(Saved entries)
==========
(** C6 (as amended): a successful render lays out the upper-cased caption.
    The font is loaded at size [int(image_width / 18)], the division being
    the float division of Python; for a width below 2^51 this is the floor
    of the quotient.  The average glyph width is the sum of the right edges
    of the boxes measured for the 26 letters A, B, ..., Z, divided by 26; the
    line budget is [int(image_width * 0.9 / average)] in float arithmetic,
    and it is positive.  The text drawn is [textwrap.fill] of the upper-cased
    caption at that budget: lines joined by line feeds, none longer than
    the budget, so that a word longer than the budget is cut.  When the
    upper-cased caption is a list of words without whitespace or hyphens,
    each within the budget, joined by single spaces, that text is the
    greedy fill with whole words: a word goes onto the current line while
    the line with it fits the budget, else a new line starts. *)
Theorem caption_layout
    (w : World) (template_path top_text : string) (img : Image) (t : list event) :
  create_image_with_text w template_path top_text = (Ret (Some img), t) ->
  exists tpl quotient size font boxes avg fw q budget lines,
    image_open w template_path = Ok tpl /\
    int_truediv (im_width tpl) 18 = Ok quotient /\
    int_of_float quotient = Ok size /\
    (0 <= im_width tpl < 2 ^ 51 -> size = im_width tpl / 18) /\
    truetype w FONT_FILE size = Ok font /\
    Forall2 (fun char b => getbbox w font char = Ok b)
      ["A"; "B"; "C"; "D"; "E"; "F"; "G"; "H"; "I"; "J"; "K"; "L"; "M";
       "N"; "O"; "P"; "Q"; "R"; "S"; "T"; "U"; "V"; "W"; "X"; "Y"; "Z"] boxes /\
    int_truediv (sum_of_rights boxes) 26 = Ok avg /\
    float_of_int (im_width tpl) = Ok fw /\
    float_truediv (float_mul fw float_0_9) avg = Ok q /\
    int_of_float q = Ok budget /\
    0 < budget /\
    Textwrap.fill (upper top_text) budget = Some (Ok (join (String "010" "") lines)) /\
    Forall (fun l => len l <= budget) lines /\
    Forall (fun call => tc_text call = join (String "010" "") lines /\ tc_font call = font)
      (text_calls t) /\
    (forall words,
       upper top_text = join " " words ->
       Forall (fits budget) words ->
       join (String "010" "") lines = greedy_fill words budget).
Proof.
  intros Hrun.
  apply create_image_success in Hrun
    as (tpl & size & font & avg & budget & wrapped & bb & px & xl & xr &
        Hopen & Hsize & Hfont & Havg & Hcpl & Hfill & _ & _ & _ & _ & _ & Ht).
  unfold avg_char_width in Havg.
  destruct (sum_right w font alphabet 0) as [total | e] eqn:Hsum; [| discriminate].
  apply sum_right_spec in Hsum as (boxes & Hboxes & Htotal).
  rewrite Z.add_0_l in Htotal. subst total.
  unfold chars_per_line in Hcpl.
  destruct (float_of_int (im_width tpl)) as [fw | e] eqn:Hfw; [| discriminate].
  destruct (float_truediv (float_mul fw float_0_9) avg) as [q | e] eqn:Hq; [| discriminate].
  assert (Hfloor : 0 <= im_width tpl < 2 ^ 51 -> size = im_width tpl / 18).
  { intros Hw. rewrite (font_size_floor _ Hw) in Hsize. now inversion Hsize. }
  unfold font_size in Hsize.
  destruct (int_truediv (im_width tpl) 18) as [quotient | e] eqn:Hquotient; [| discriminate].
  destruct (fill_is_joined_wrap _ _ _ Hfill) as (lines & Hwrap & ->).
  apply wrap_lines_fit in Hwrap as [Hpos Hfit].
  exists tpl, quotient, size, font, boxes, avg, fw, q, budget, lines.
  repeat split; try assumption.
  - subst t. cbn [text_calls]. rewrite text_calls_map.
    repeat constructor.
  - intros words Hwords Hfits.
    rewrite Hwords, (fill_plain_words budget Hpos words Hfits) in Hfill.
    now inversion Hfill.
Qed.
==========
### Work task
Reproduce only the lines above spanning from the line containing "int_truediv (im_width tpl) 18 = Ok" through the line containing "intros Hrun.", word for word.

### Exercise output
    int_truediv (im_width tpl) 18 = Ok quotient /\
    int_of_float quotient = Ok size /\
    (0 <= im_width tpl < 2 ^ 51 -> size = im_width tpl / 18) /\
    truetype w FONT_FILE size = Ok font /\
    Forall2 (fun char b => getbbox w font char = Ok b)
      ["A"; "B"; "C"; "D"; "E"; "F"; "G"; "H"; "I"; "J"; "K"; "L"; "M";
       "N"; "O"; "P"; "Q"; "R"; "S"; "T"; "U"; "V"; "W"; "X"; "Y"; "Z"] boxes /\
    int_truediv (sum_of_rights boxes) 26 = Ok avg /\
    float_of_int (im_width tpl) = Ok fw /\
    float_truediv (float_mul fw float_0_9) avg = Ok q /\
    int_of_float q = Ok budget /\
    0 < budget /\
    Textwrap.fill (upper top_text) budget = Some (Ok (join (String "010" "") lines)) /\
    Forall (fun l => len l <= budget) lines /\
    Forall (fun call => tc_text call = join (String "010" "") lines /\ tc_font call = font)
      (text_calls t) /\
    (forall words,
       upper top_text = join " " words ->
       Forall (fits budget) words ->
       join (String "010" "") lines = greedy_fill words budget).
Proof.
  intros Hrun.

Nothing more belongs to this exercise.